### What is expected
Output the full set of records exactly.

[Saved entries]
++++++

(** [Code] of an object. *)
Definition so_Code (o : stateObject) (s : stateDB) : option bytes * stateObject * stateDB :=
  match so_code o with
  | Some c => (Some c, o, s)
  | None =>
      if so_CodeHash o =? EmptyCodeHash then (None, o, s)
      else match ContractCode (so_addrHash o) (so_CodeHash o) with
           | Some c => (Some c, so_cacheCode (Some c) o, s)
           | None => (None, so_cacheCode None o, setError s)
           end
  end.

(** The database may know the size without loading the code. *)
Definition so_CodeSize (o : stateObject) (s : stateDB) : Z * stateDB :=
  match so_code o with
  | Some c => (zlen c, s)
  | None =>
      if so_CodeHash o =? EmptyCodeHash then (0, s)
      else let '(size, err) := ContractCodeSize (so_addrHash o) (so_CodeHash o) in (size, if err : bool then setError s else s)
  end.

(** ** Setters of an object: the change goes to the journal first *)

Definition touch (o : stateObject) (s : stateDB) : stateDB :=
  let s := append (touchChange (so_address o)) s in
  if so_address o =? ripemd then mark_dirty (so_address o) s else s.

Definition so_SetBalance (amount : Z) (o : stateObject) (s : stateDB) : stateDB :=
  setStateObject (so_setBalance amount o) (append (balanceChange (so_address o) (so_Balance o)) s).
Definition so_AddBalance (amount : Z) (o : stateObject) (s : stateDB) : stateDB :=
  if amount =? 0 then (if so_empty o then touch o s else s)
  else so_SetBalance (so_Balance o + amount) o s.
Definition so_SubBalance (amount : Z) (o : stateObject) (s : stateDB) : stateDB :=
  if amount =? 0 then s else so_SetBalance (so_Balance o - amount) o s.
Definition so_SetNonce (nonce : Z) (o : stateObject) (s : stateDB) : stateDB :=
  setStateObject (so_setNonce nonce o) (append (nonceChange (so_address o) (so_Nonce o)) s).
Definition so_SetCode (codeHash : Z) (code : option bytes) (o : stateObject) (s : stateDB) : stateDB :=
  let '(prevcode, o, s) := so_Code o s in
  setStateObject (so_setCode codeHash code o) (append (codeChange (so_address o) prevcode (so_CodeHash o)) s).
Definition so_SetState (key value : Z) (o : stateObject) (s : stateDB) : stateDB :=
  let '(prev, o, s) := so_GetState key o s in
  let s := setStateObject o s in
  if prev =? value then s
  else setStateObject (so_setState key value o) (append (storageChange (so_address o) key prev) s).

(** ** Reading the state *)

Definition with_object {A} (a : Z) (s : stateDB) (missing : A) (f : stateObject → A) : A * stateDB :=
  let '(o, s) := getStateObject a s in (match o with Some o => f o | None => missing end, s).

++++++

### Exercise result
(** [Code] of an object. *)
Definition so_Code (o : stateObject) (s : stateDB) : option bytes * stateObject * stateDB :=
  match so_code o with
  | Some c => (Some c, o, s)
  | None =>
      if so_CodeHash o =? EmptyCodeHash then (None, o, s)
      else match ContractCode (so_addrHash o) (so_CodeHash o) with
           | Some c => (Some c, so_cacheCode (Some c) o, s)
           | None => (None, so_cacheCode None o, setError s)
           end
  end.

(** The database may know the size without loading the code. *)
Definition so_CodeSize (o : stateObject) (s : stateDB) : Z * stateDB :=
  match so_code o with
  | Some c => (zlen c, s)
  | None =>
      if so_CodeHash o =? EmptyCodeHash then (0, s)
      else let '(size, err) := ContractCodeSize (so_addrHash o) (so_CodeHash o) in (size, if err : bool then setError s else s)
  end.

(** ** Setters of an object: the change goes to the journal first *)

Definition touch (o : stateObject) (s : stateDB) : stateDB :=
  let s := append (touchChange (so_address o)) s in
  if so_address o =? ripemd then mark_dirty (so_address o) s else s.

Definition so_SetBalance (amount : Z) (o : stateObject) (s : stateDB) : stateDB :=
  setStateObject (so_setBalance amount o) (append (balanceChange (so_address o) (so_Balance o)) s).
Definition so_AddBalance (amount : Z) (o : stateObject) (s : stateDB) : stateDB :=
  if amount =? 0 then (if so_empty o then touch o s else s)
  else so_SetBalance (so_Balance o + amount) o s.
Definition so_SubBalance (amount : Z) (o : stateObject) (s : stateDB) : stateDB :=
  if amount =? 0 then s else so_SetBalance (so_Balance o - amount) o s.
Definition so_SetNonce (nonce : Z) (o : stateObject) (s : stateDB) : stateDB :=
  setStateObject (so_setNonce nonce o) (append (nonceChange (so_address o) (so_Nonce o)) s).
Definition so_SetCode (codeHash : Z) (code : option bytes) (o : stateObject) (s : stateDB) : stateDB :=
  let '(prevcode, o, s) := so_Code o s in
  setStateObject (so_setCode codeHash code o) (append (codeChange (so_address o) prevcode (so_CodeHash o)) s).
Definition so_SetState (key value : Z) (o : stateObject) (s : stateDB) : stateDB :=
  let '(prev, o, s) := so_GetState key o s in
  let s := setStateObject o s in
  if prev =? value then s
  else setStateObject (so_setState key value o) (append (storageChange (so_address o) key prev) s).

(** ** Reading the state *)

Definition with_object {A} (a : Z) (s : stateDB) (missing : A) (f : stateObject → A) : A * stateDB :=
  let '(o, s) := getStateObject a s in (match o with Some o => f o | None => missing end, s).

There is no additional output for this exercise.